(** Lines 134-135. *)
Definition clip_bet (max_bet bet : float) : float :=
  if (max_bet <? bet)%float then max_bet else bet.

Definition stops (stop_condition : option (History -> bool))
    (history : History) : bool :=
  match stop_condition with
  | Some f => f history
  | None => false
  end.

Section Loop.
Context {S G : Type} `{Strategy S} `{Game G}.
Variable max_bet : float.
Variable stop_condition : option (History -> bool).

(** The body of [for _ in range(rounds)] up to [add_record]. *)
Definition round (strategy : S) (game : G) (history : History) (gain : float)
  : result (S * G * History * float) :=
  let '(v, strategy) := decide_bet strategy history in
  bet ← validate_bet (name strategy) v;
  let bet := clip_bet max_bet bet in
  let '(outcome, game) := play_round game history in
  let gain := (gain + bet * outcome)%float in
  Ok (strategy, game, add_record history outcome bet gain, gain).

Fixpoint rounds_loop (n : nat) (strategy : S) (game : G)
    (history : History) (gain : float) : result (S * G * History) :=
  match n with
  | O => Ok (strategy, game, history)
  | Datatypes.S n' =>
      '(strategy, game, history, gain) ← round strategy game history gain;
      if stops stop_condition history then Ok (strategy, game, history)
      else rounds_loop n' strategy game history gain
  end.
End Loop.

Section Run.
Context {G : Type} `{Game G}.

Definition run_strategy (max_bet start_value : float) (rounds : Z)
    (stop_condition : option (History -> bool))
    (strategy : strategy_obj) (game : G)
    (results : gmap string Result) : result (G * gmap string Result) :=
  let history := History_init in
  let gain := start_value in
  '(strategy', game, history) ←
    rounds_loop max_bet stop_condition (Z.to_nat rounds)
                (self strategy) game history gain;
  Ok (game, <[name strategy' := Result_init (get_records history)]> results).

Fixpoint run_strategies (max_bet start_value : float) (rounds : Z)
    (stop_condition : option (History -> bool))
    (strategies : list strategy_obj) (game : G)
    (results : gmap string Result) : result (G * gmap string Result) :=
  match strategies with
  | [] => Ok (game, results)
  | strategy :: rest =>
      '(game, results) ←
        run_strategy max_bet start_value rounds stop_condition
                     strategy game results;
      run_strategies max_bet start_value rounds stop_condition
                     rest game results
  end.

(** [Simulation.run]. *)
Definition run (self : Simulation G) (rounds : Z)
    (stop_condition : option (History -> bool))
  : result (gmap string Result) :=
  '(_, results) ←
    run_strategies (max_bet self) (start_value self) rounds stop_condition
                   (strategies self) (game self) ∅;
  Ok results.
End Run.

End Binary64.

#[global] Existing Instance Binary64.carrier_class.

(** ** The formulas of the specification *)

(** sum over the records of [bet * outcome]. *)
Definition stakes (rs : list record) : Q :=
  Series.sum (map (fun r => bet r * outcome r) rs).

(** max over k <= n of [f k]. *)
Fixpoint max_upto (f : nat -> Q) (n : nat) : Q :=
  match n with
  | O => f O
  | S n' => Qmax (max_upto f n') (f (S n'))
  end.

(** [total_gain_i], the capital recorded at position [i]. *)
Definition gain_at (h : History.t) (i : nat) : Q :=
  nth i (History.get_capital h) 0.

(** max over i of (max_{j <= i} total_gain_j - total_gain_i), for a History
    with at least one record. *)
Definition drawdown_formula (h : History.t) : Q :=
  max_upto (fun i => max_upto (gain_at h) i - gain_at h i)
           (History.length h - 1).


(** A round of the loop that is reached with the strategy returning a
    negative number: [negative_bet_within nm n s g h gain] says that, starting
    the loop with [n] rounds left in the given state, some round is reached
    in which [decide_bet] returns a number below zero, the strategy being
    named [nm] at that point. *)
Inductive negative_bet_within {S G : Type} `{Strategy S} `{Game G}
    (max_bet : Q) (stop_condition : option (History.t -> bool)) (nm : string)
  : nat -> S -> G -> History.t -> Q -> Prop :=
| negative_now n s g h gain b s' :
    decide_bet s h = (PyNum b, s') ->
    b < 0 ->
    name s' = nm ->
    negative_bet_within max_bet stop_condition nm (Datatypes.S n) s g h gain
| negative_later n s g h gain s' g' h' gain' :
    Simulation.round max_bet s g h gain = Ok (s', g', h', gain') ->
    Simulation.stops stop_condition h' = false ->
    negative_bet_within max_bet stop_condition nm n s' g' h' gain' ->
    negative_bet_within max_bet stop_condition nm (Datatypes.S n) s g h gain.

(** A History filled by successive [add_record] calls, one per row
    [(outcome, bet, total_gain)]. *)
Definition add_records (h : History.t) (rows : list (Q * Q * Q)) : History.t :=
  fold_left (fun h '(o, b, g) => History.add_record h o b g) rows h.

(** The number of records at the head of a list whose outcome is -1, and the
    number of consecutive losses a list of records ends with. *)
Fixpoint leading_losses (rs : list record) : nat :=
  match rs with
  | r :: rs' => if Qeq_bool (outcome r) (-1) then S (leading_losses rs') else O
  | [] => O
  end.

Definition trailing_losses (rs : list record) : nat := leading_losses (rev rs).

(** [b] doubled [n] times. *)
Fixpoint doubled (b : Q) (n : nat) : Q :=
  match n with
  | O => b
  | S n' => doubled b n' * 2
  end.

(** The sum of a list of steps. *)
Definition sum_steps (steps : list Z) : Z := fold_right Z.add 0%Z steps.

(** The state [RandomWalkGame] keeps consistent: the position is the sum of
    the steps taken, each step is +1 or -1, and one step was taken per draw. *)
Definition walk_consistent (g : RandomWalkGame.t) : Prop :=
  RandomWalkGame.position g = sum_steps (RandomWalkGame.step_list g) /\
  Forall (fun z => z = 1%Z \/ z = (-1)%Z) (RandomWalkGame.step_list g) /\
  length (RandomWalkGame.step_list g) = RandomWalkGame.draws g.

(** What the loop keeps true of a double-on-loss strategy created with base
    bet [b]: its current bet is [b] doubled once per loss the history before
    the last round ended with, and every record stores that bet capped. *)
Definition double_invariant (max_bet b : Q) (s : DoubleOnLossStrategy)
    (h : History.t) : Prop :=
  base_bet s = b /\
  double_name s = "Double On Loss Strategy"%string /\
  (History.records h <> [] ->
   current_bet s
   = doubled b (trailing_losses
                  (take (length (History.records h) - 1) (History.records h)))) /\
  forall i r, History.records h !! i = Some r ->
              bet r = Simulation.clip_bet max_bet
                        (doubled b (trailing_losses (take i (History.records h)))).

(** ** Concrete simulations used as examples *)

(** A strategy always betting 10 against a Bernoulli game with [p = 1.0]
    (every draw of [rand()] is below 1, so it always wins), defaults
    [max_bet = 1000], [start_value = 100]. *)
Definition always_wins : BenoulliProcess := mk_bernoulli 1 (fun _ => 0) 0.

Definition sim_fixed10 : Simulation.t BenoulliProcess :=
  Simulation.init [pack (mk_fixed "Fixed Bet Strategy" (PyNum 10))] always_wins.

(** A strategy returning -5 after one that bets 10. *)
Definition sim_negative : Simulation.t BenoulliProcess :=
  Simulation.init [pack (mk_fixed "Fixed Bet Strategy" (PyNum 10));
                   pack (mk_fixed "Minus Five" (PyNum (-5)))] always_wins.

(** The double-on-loss strategy with [base_bet = 1] against the game that
    hands out the outcomes -1, -1, 1, -1. *)
Definition sim_double : Simulation.t SequenceGame :=
  Simulation.init [pack (DoubleOnLossStrategy_init 1)]
                  (mk_sequence [-1; -1; 1; -1]).

(** The records of the three rounds of [sim_fixed10]. *)
Definition three_wins : list record :=
  [mk_record 1 10 110; mk_record 1 10 120; mk_record 1 10 130].





(** The double nearest to 0.1. *)
Definition tenth : float := 0x1.999999999999ap-4%float.

(** A strategy always betting 0.1 against a Bernoulli game with [p = 1.0]
    whose draws are all 0.0, [max_bet = 1000], [start_value = 100]. *)
Definition always_wins64 : Binary64.BenoulliProcess :=
  Binary64.mk_bernoulli 1%float (fun _ => 0%float) 0.

Definition sim_tenth : Binary64.Simulation Binary64.BenoulliProcess :=
  Binary64.mk_simulation
    [Binary64.pack (Binary64.mk_fixed "Fixed Bet Strategy" (Binary64.PyFloat tenth))]
    always_wins64 1000%float 100%float.

(** The records of three rounds of [sim_tenth]: the capital is 100.1,
    100.19999999999999 and 100.29999999999998. *)
Definition three_tenths : list Binary64.record :=
  [Binary64.mk_record 1 tenth (100 + tenth * 1);
   Binary64.mk_record 1 tenth (100 + tenth * 1 + tenth * 1);
   Binary64.mk_record 1 tenth (100 + tenth * 1 + tenth * 1 + tenth * 1)]%float.

(** A bet of 5 under a cap of -10, and a NaN bet under a cap of 1000. *)
Definition sim_negative_cap : Binary64.Simulation Binary64.BenoulliProcess :=
  Binary64.mk_simulation
    [Binary64.pack (Binary64.mk_fixed "Fixed Bet Strategy" (Binary64.PyFloat 5))]
    always_wins64 (-10)%float 100%float.

Definition sim_nan_bet : Binary64.Simulation Binary64.BenoulliProcess :=
  Binary64.mk_simulation
    [Binary64.pack (Binary64.mk_fixed "Fixed Bet Strategy" (Binary64.PyFloat nan))]
    always_wins64 1000%float 100%float.

(** ** Arithmetic helpers *)

Lemma Qlt_bool_true (x y : Q) : Qlt_bool x y = true <-> x < y.
Proof.
  unfold Qlt_bool. rewrite Qlt_alt.
  destruct (x ?= y); split; congruence.
Qed.

Lemma Qlt_bool_false (x y : Q) : Qlt_bool x y = false <-> y <= x.
Proof.
  pose proof (Qlt_bool_true x y) as Ht.
  pose proof (Qnot_lt_le x y) as Hn. pose proof (Qle_not_lt y x) as Hl.
  destruct (Qlt_bool x y); split; intros Hf; try congruence.
  - exfalso. apply (Hl Hf). by apply Ht.
  - apply Hn. intros Hlt. apply Ht in Hlt. congruence.
Qed.

Lemma sum_snoc (xs : list Q) (x : Q) :
  Series.sum (xs ++ [x]) = Series.sum xs + x.
Proof. unfold Series.sum. by rewrite fold_left_app. Qed.

Lemma stakes_snoc (rs : list record) (r : record) :
  stakes (rs ++ [r]) = stakes rs + bet r * outcome r.
Proof. unfold stakes. rewrite map_app. apply sum_snoc. Qed.



Lemma max_upto_ext (f g : nat -> Q) (n : nat) :
  (forall k, (k <= n)%nat -> f k == g k) -> max_upto f n == max_upto g n.
Proof.
  induction n as [|n IH]; intros Hfg; simpl.
  - apply Hfg. lia.
  - rewrite IH, (Hfg (S n)) by (intros; try apply Hfg; lia). reflexivity.
Qed.


Lemma max_upto_shift (x : Q) (xs : list Q) (i : nat) :
  max_upto (fun k => nth k (x :: xs) 0) (S i)
  == Qmax x (max_upto (fun k => nth k xs 0) i).
Proof.
  induction i as [|i IH].
  - simpl. reflexivity.
  - change (max_upto (fun k => nth k (x :: xs) 0) (S (S i)))
      with (Qmax (max_upto (fun k => nth k (x :: xs) 0) (S i)) (nth (S i) xs 0)).
    rewrite IH. simpl. symmetry. apply Q.max_assoc.
Qed.

(** ** The Series reductions against the formulas *)

Lemma cummax_from_length (m : Q) (xs : list Q) :
  length (Series.cummax_from m xs) = length xs.
Proof.
  revert m. induction xs as [|x xs IH]; intros m; simpl; [done|].
  by rewrite IH.
Qed.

━━━━━━━━━━

» Directions: Above are some lines. Repeat exactly, and only, those from the line that has "pose proof (Qnot_lt_le" through the line that has "Lemma max_upto_ext (f".

» Exercise answer:
  pose proof (Qnot_lt_le x y) as Hn. pose proof (Qle_not_lt y x) as Hl.
  destruct (Qlt_bool x y); split; intros Hf; try congruence.
  - exfalso. apply (Hl Hf). by apply Ht.
  - apply Hn. intros Hlt. apply Ht in Hlt. congruence.
Qed.

Lemma sum_snoc (xs : list Q) (x : Q) :
  Series.sum (xs ++ [x]) = Series.sum xs + x.
Proof. unfold Series.sum. by rewrite fold_left_app. Qed.

Lemma stakes_snoc (rs : list record) (r : record) :
  stakes (rs ++ [r]) = stakes rs + bet r * outcome r.
Proof. unfold stakes. rewrite map_app. apply sum_snoc. Qed.



Lemma max_upto_ext (f g : nat -> Q) (n : nat) :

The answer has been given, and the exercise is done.